Quantitative and qualitative analyses of the SNRPN gene using real-time PCR with melting curve analysis.

Prader-Willi syndrome and Angelman syndrome are distinct neurodevelopmental disorders that are associated with the deletion of the chromosomal 15q11-13 region or uniparental disomy of chromosome 15. In this article, we applied SYBR Green I-based real-time PCR and melting curve analysis assay for rapid genotyping of the small nuclear ribonucleoprotein polypeptide N (SNRPN) gene methylation status and for detecting aberrations in copy number in a single tube. A single pair of primers was designed to create a 357 bp fragment containing the cytosine phosphodiester guanine islands in the SNRPN promoter and to amplify both unmethylated and methylated sequences.
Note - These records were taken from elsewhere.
(** Once a task is settled, no run of a task makes it call
    [_translate_sentences]: its own run finds it cancelled or done, and
    another task's dispatch is not its own. *)
Lemma resume_settled (w : World) (id : task_id) (s : Session)
    (id' : task_id) :
  settled (tasks s) id' ->
  settled (tasks (delayed_translation_resume w id s)) id' /\
  existsb (dispatched_by id') (effects (delayed_translation_resume w id s)) =
  existsb (dispatched_by id') (effects s).
Proof.
  intros Hs. unfold delayed_translation_resume.
  destruct (nth_error (tasks s) id) as [t|] eqn:En; [|auto].
  pose proof (waiting_at_nth _ _ _ En) as Hw.
  assert (Hne : waiting (task_state t) = true -> id <> id').
  { intros H ->. destruct Hs as [_ Hs]. congruence. }
  destruct (task_state t) as [| |[|]|[|]| |] eqn:Est; auto;
    cbn [tasks effects with_tasks]; try (split; [|reflexivity]).
  - apply settled_set_other; auto.
  - destruct (match pending_translation_task s with
              | Some p => negb (task_cancelled (tasks s) p)
              | None => false
              end).
    + destruct (nonempty (strip (task_text t))).
      * unfold call_translate_sentences.
        rewrite translate_sentences_returns.
        cbn [tasks effects with_tasks with_pending with_effect
               with_translators].
        split; [now apply settled_set_done|].
        rewrite existsb_snoc. cbn [dispatched_by].
        assert (E : Nat.eqb id' id = false)
          by (apply Nat.eqb_neq; intros ->; now apply Hne).
        now rewrite E, orb_false_r.
      * cbn [tasks effects with_tasks with_pending].
        split; [now apply settled_set_done | reflexivity].
    + cbn [tasks effects with_tasks].
      split; [now apply settled_set_done | reflexivity].
  - cbn [tasks effects with_tasks with_effect].
    split; [now apply settled_set_done|].
    rewrite existsb_snoc. cbn [dispatched_by]. apply orb_false_r.
  - now apply settled_set_done.
  - now apply settled_set_done.
  - now apply settled_set_done.
Qed.

(** Taking a task that is on its way off, together with the pending
    task. *)
Lemma consistent_finish (id : task_id) (s s1 : Session) :
  tasks_consistent s ->
  tasks s1 = tasks s ->
  pending_translation_task s1 = None ->
  live_at (tasks s) id = true ->
  tasks_consistent (with_tasks (set_state id Finished (tasks s1)) s1).
Proof.
  intros Hc E Ep Hl id'. cbn [tasks with_tasks pending_translation_task].
  rewrite E, Ep.
  split; [|discriminate]. intros H.
  destruct (Nat.eq_dec id id') as [<- | Hne].
  - unfold set_state in H.
    rewrite live_at_update, Nat.eqb_refl in H.
    destruct (state_at (tasks s) id); discriminate.
  - rewrite (live_at_set_other _ _ _ _ Hne) in H.
    apply Hc in H. apply Hc in Hl. congruence.
Qed.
Genotypes were identified based on the TC value for copy number changes and the characteristic melting temperature of methylated cytosine phosphodiester guanine. Genotyping of SNRPN was performed on blood samples of 20 individuals with Prader-Willi syndrome, 3 individuals with Angelman syndrome, and 20 unaffected individuals. The promoter methylation status and the copy number changes were successfully determined and compared with standard methylation-specific PCR, and were validated by multiplex ligation-dependent probe amplification. This single-tube, SYBR Green I, real-time PCR with melting curve assay is rapid, reliable, sensitive, and easy to perform. It is suitable for high-throughput analysis as an alternative technique for quantitative and qualitative analysis of target genes.